● WHAT TO WORK ON
In your reply, reproduce the lines from the first one below to the line containing "assert (En : n", inclusive, exactly as they stand.
*** INPUT FOR THIS TASK Section Begins ***
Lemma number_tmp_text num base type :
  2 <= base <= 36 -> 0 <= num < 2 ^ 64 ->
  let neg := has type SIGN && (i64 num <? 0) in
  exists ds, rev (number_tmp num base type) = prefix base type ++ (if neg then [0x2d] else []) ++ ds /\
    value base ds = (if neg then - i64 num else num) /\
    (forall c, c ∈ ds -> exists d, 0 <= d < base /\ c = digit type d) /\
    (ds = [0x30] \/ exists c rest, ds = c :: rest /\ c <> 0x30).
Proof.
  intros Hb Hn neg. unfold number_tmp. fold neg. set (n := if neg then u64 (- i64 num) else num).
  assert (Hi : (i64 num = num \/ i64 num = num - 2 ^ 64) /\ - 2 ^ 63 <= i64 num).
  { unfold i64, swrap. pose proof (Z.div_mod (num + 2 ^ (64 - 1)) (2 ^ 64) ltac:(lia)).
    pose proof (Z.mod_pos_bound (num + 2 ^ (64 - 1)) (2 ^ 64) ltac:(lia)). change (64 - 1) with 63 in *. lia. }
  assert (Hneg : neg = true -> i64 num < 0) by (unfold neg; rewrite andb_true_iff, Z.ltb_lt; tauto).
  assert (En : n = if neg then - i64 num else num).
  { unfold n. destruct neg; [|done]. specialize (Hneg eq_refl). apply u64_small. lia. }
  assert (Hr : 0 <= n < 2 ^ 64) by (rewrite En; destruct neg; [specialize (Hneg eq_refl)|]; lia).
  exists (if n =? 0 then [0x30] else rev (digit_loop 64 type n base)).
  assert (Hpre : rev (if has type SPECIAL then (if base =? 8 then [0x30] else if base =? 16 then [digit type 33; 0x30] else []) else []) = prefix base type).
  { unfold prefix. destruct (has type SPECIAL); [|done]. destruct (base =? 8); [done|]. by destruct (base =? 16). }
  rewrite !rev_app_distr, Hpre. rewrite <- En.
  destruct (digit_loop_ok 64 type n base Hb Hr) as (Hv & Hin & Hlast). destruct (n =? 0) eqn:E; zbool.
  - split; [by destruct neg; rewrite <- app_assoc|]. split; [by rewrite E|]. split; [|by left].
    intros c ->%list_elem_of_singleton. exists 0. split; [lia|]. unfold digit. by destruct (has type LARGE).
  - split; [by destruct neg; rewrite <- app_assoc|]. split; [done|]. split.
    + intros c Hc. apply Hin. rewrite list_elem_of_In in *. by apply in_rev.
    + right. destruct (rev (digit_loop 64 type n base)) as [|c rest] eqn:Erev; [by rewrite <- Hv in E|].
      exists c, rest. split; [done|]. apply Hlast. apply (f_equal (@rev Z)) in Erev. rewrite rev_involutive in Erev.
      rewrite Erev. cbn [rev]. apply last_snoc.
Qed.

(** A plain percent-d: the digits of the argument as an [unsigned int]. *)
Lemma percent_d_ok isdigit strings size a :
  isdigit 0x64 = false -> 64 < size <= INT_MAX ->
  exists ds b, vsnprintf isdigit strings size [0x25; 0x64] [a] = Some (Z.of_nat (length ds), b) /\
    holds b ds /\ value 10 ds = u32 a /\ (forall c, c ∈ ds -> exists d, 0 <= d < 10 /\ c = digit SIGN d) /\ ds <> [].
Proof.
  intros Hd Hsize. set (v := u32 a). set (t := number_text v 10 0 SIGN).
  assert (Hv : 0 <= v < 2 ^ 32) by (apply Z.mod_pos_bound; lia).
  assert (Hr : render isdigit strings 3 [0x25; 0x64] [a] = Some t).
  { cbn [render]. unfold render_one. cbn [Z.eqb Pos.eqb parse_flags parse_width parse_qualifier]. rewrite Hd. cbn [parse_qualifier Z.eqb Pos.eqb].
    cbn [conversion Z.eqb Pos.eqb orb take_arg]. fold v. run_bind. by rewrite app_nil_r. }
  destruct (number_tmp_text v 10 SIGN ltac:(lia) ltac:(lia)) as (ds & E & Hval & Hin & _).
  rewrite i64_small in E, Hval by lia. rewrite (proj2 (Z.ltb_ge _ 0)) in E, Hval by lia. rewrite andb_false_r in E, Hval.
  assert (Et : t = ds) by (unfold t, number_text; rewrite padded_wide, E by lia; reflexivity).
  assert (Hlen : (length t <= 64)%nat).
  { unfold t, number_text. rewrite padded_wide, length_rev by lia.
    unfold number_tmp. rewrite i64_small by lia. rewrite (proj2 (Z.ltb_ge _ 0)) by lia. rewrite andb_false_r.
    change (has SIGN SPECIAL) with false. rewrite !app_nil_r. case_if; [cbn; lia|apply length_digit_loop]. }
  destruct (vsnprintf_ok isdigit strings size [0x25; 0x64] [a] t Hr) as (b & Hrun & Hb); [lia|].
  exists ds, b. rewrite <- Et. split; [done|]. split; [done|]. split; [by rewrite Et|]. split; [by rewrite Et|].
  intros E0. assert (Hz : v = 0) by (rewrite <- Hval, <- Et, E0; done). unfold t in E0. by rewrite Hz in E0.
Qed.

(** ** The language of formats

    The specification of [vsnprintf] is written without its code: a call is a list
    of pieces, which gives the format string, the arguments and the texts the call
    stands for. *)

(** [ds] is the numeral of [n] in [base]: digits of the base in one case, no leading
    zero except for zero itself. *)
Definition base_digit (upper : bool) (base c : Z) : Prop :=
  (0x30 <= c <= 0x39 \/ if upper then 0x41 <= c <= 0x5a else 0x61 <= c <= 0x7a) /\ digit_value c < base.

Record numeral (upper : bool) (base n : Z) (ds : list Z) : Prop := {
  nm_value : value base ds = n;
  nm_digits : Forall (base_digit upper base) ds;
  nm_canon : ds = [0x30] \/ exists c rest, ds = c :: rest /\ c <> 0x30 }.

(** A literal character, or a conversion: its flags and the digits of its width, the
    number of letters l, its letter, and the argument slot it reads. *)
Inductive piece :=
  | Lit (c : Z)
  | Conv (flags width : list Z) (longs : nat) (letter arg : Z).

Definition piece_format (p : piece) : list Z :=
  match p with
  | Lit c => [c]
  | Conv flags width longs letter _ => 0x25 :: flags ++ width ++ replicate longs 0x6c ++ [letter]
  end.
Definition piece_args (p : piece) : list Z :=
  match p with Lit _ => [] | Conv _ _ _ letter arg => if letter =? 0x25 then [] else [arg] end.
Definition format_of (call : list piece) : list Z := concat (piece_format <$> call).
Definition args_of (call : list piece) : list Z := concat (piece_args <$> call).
*** INPUT FOR THIS TASK Section Ends ***
● EXPECTED ANSWER
Lemma number_tmp_text num base type :
  2 <= base <= 36 -> 0 <= num < 2 ^ 64 ->
  let neg := has type SIGN && (i64 num <? 0) in
  exists ds, rev (number_tmp num base type) = prefix base type ++ (if neg then [0x2d] else []) ++ ds /\
    value base ds = (if neg then - i64 num else num) /\
    (forall c, c ∈ ds -> exists d, 0 <= d < base /\ c = digit type d) /\
    (ds = [0x30] \/ exists c rest, ds = c :: rest /\ c <> 0x30).
Proof.
  intros Hb Hn neg. unfold number_tmp. fold neg. set (n := if neg then u64 (- i64 num) else num).
  assert (Hi : (i64 num = num \/ i64 num = num - 2 ^ 64) /\ - 2 ^ 63 <= i64 num).
  { unfold i64, swrap. pose proof (Z.div_mod (num + 2 ^ (64 - 1)) (2 ^ 64) ltac:(lia)).
    pose proof (Z.mod_pos_bound (num + 2 ^ (64 - 1)) (2 ^ 64) ltac:(lia)). change (64 - 1) with 63 in *. lia. }
  assert (Hneg : neg = true -> i64 num < 0) by (unfold neg; rewrite andb_true_iff, Z.ltb_lt; tauto).
  assert (En : n = if neg then - i64 num else num).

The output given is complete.